DESCRIPTION OF THE TASK: The entries below need to be transcribed verbatim.

LISTED ENTRIES:

(** * The request director of yt_dlp.networking

    A shallow embedding of [RequestDirector] (yt_dlp/networking/__init__.py):
    the handler registry ([add_handler], [remove_handler], [get_handlers],
    [replace_handler]), the merge of the process-wide defaults into a request
    ([_merge_ydl]) and the dispatch loop of [send] with its aggregated error.

    Python objects that the director mutates or compares by identity keep an
    explicit identity ([rh_id]); the caller's [Request] object is threaded
    through [send], which returns its contents after the call together with
    the sequence of handler calls and diagnostics the call produced. *)

From Stdlib Require Import List String Ascii Bool Arith Lia.
From Stdlib Require Import ZArith QArith_base DecimalString.
From Stdlib Require Import Sorted Permutation.
Import ListNotations.

Local Close Scope Q_scope.
Local Open Scope string_scope.
Local Open Scope list_scope.

(** ** Python values used by the director *)

(** The double quote character, which the diagnostics put around a handler
    name. *)
Definition dquote : string := String (ascii_of_nat 34) EmptyString.

(** [sep.join(parts)]. *)
Definition join (sep : string) (parts : list string) : string :=
  String.concat sep parts.

(** [str(n)] for the length of a list. *)
Definition str_of_nat (n : nat) : string :=
  NilZero.string_of_uint (Nat.to_uint n).

(** Truth value of a Python list: a list is false exactly when empty. *)
Definition list_truthy {A : Type} (l : list A) : bool :=
  match l with
  | [] => false
  | _ :: _ => true
  end.

(** [x or y] on optional values, for a given truth value of what is there:
    [x] when it is true, [y] otherwise ([None] is false). *)
Definition py_or {A : Type} (truthy : A -> bool) (x y : option A) : option A :=
  match x with
  | Some a => if truthy a then x else y
  | None => y
  end.

(** A timeout is a Python number (an int or a finite float) or [None]; the
    number is kept as a rational. A number is false exactly when it is zero. *)
Definition number : Type := Q.

Definition number_truthy (q : number) : bool := negb (Qeq_bool q (0 # 1)%Q).

(** *** Dictionaries

    A Python [dict] keeps its items in insertion order; assigning to a key
    that is present replaces the value where the key stands. *)
Module PyDict.

Definition t (V : Type) : Type := list (string * V).

Section Ops.
Context {V : Type}.

Fixpoint get (d : t V) (k : string) : option V :=
  match d with
  | [] => None
  | (k', v) :: d' => if String.eqb k' k then Some v else get d' k
  end.

(** [d[k] = v] *)
Fixpoint setitem (d : t V) (k : string) (v : V) : t V :=
  match d with
  | [] => [(k, v)]
  | (k', v') :: d' =>
      if String.eqb k' k then (k', v) :: d' else (k', v') :: setitem d' k v
  end.

Definition keys (d : t V) : list string := map fst d.

Definition items (d : t V) : list (string * V) := d.

Definition truthy (d : t V) : bool := list_truthy d.
End Ops.

(** [d.setdefault(k, []).append(x)] on a dictionary of lists. *)
Definition setdefault_append {A : Type} (d : t (list A)) (k : string) (x : A)
  : t (list A) :=
  match get d k with
  | Some l => setitem d k (l ++ [x])
  | None => setitem d k ([] ++ [x])
  end.

End PyDict.

(** *** Case-insensitive dictionaries *)

Definition lower_ascii (c : ascii) : ascii :=
  let n := nat_of_ascii c in
  if andb (65 <=? n)%nat (n <=? 90)%nat then ascii_of_nat (n + 32) else c.

Fixpoint casefold (s : string) : string :=
  match s with
  | EmptyString => EmptyString
  | String c s' => String (lower_ascii c) (casefold s')
  end.

(** Modelled from the spec: [CaseInsensitiveDict] of yt_dlp.utils, which is
    not among the sources. "Header multimap (case-insensitive keys)"; built
    from several dictionaries, "request-specific headers override on key
    collision, case-insensitively": every key is stored under its case-folded
    form, and the dictionaries are poured in from first to last, so a later
    one overrides an earlier one. *)
Module CaseInsensitiveDict.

SOLUTION BELOW:
(** * The request director of yt_dlp.networking

    A shallow embedding of [RequestDirector] (yt_dlp/networking/__init__.py):
    the handler registry ([add_handler], [remove_handler], [get_handlers],
    [replace_handler]), the merge of the process-wide defaults into a request
    ([_merge_ydl]) and the dispatch loop of [send] with its aggregated error.

    Python objects that the director mutates or compares by identity keep an
    explicit identity ([rh_id]); the caller's [Request] object is threaded
    through [send], which returns its contents after the call together with
    the sequence of handler calls and diagnostics the call produced. *)

From Stdlib Require Import List String Ascii Bool Arith Lia.
From Stdlib Require Import ZArith QArith_base DecimalString.
From Stdlib Require Import Sorted Permutation.
Import ListNotations.

Local Close Scope Q_scope.
Local Open Scope string_scope.
Local Open Scope list_scope.

(** ** Python values used by the director *)

(** The double quote character, which the diagnostics put around a handler
    name. *)
Definition dquote : string := String (ascii_of_nat 34) EmptyString.

(** [sep.join(parts)]. *)
Definition join (sep : string) (parts : list string) : string :=
  String.concat sep parts.

(** [str(n)] for the length of a list. *)
Definition str_of_nat (n : nat) : string :=
  NilZero.string_of_uint (Nat.to_uint n).

(** Truth value of a Python list: a list is false exactly when empty. *)
Definition list_truthy {A : Type} (l : list A) : bool :=
  match l with
  | [] => false
  | _ :: _ => true
  end.

(** [x or y] on optional values, for a given truth value of what is there:
    [x] when it is true, [y] otherwise ([None] is false). *)
Definition py_or {A : Type} (truthy : A -> bool) (x y : option A) : option A :=
  match x with
  | Some a => if truthy a then x else y
  | None => y
  end.

(** A timeout is a Python number (an int or a finite float) or [None]; the
    number is kept as a rational. A number is false exactly when it is zero. *)
Definition number : Type := Q.

Definition number_truthy (q : number) : bool := negb (Qeq_bool q (0 # 1)%Q).

(** *** Dictionaries

    A Python [dict] keeps its items in insertion order; assigning to a key
    that is present replaces the value where the key stands. *)
Module PyDict.

Definition t (V : Type) : Type := list (string * V).

Section Ops.
Context {V : Type}.

Fixpoint get (d : t V) (k : string) : option V :=
  match d with
  | [] => None
  | (k', v) :: d' => if String.eqb k' k then Some v else get d' k
  end.

(** [d[k] = v] *)
Fixpoint setitem (d : t V) (k : string) (v : V) : t V :=
  match d with
  | [] => [(k, v)]
  | (k', v') :: d' =>
      if String.eqb k' k then (k', v) :: d' else (k', v') :: setitem d' k v
  end.

Definition keys (d : t V) : list string := map fst d.

Definition items (d : t V) : list (string * V) := d.

Definition truthy (d : t V) : bool := list_truthy d.
End Ops.

(** [d.setdefault(k, []).append(x)] on a dictionary of lists. *)
Definition setdefault_append {A : Type} (d : t (list A)) (k : string) (x : A)
  : t (list A) :=
  match get d k with
  | Some l => setitem d k (l ++ [x])
  | None => setitem d k ([] ++ [x])
  end.

End PyDict.

(** *** Case-insensitive dictionaries *)

Definition lower_ascii (c : ascii) : ascii :=
  let n := nat_of_ascii c in
  if andb (65 <=? n)%nat (n <=? 90)%nat then ascii_of_nat (n + 32) else c.

Fixpoint casefold (s : string) : string :=
  match s with
  | EmptyString => EmptyString
  | String c s' => String (lower_ascii c) (casefold s')
  end.

(** Modelled from the spec: [CaseInsensitiveDict] of yt_dlp.utils, which is
    not among the sources. "Header multimap (case-insensitive keys)"; built
    from several dictionaries, "request-specific headers override on key
    collision, case-insensitively": every key is stored under its case-folded
    form, and the dictionaries are poured in from first to last, so a later
    one overrides an earlier one. *)
Module CaseInsensitiveDict.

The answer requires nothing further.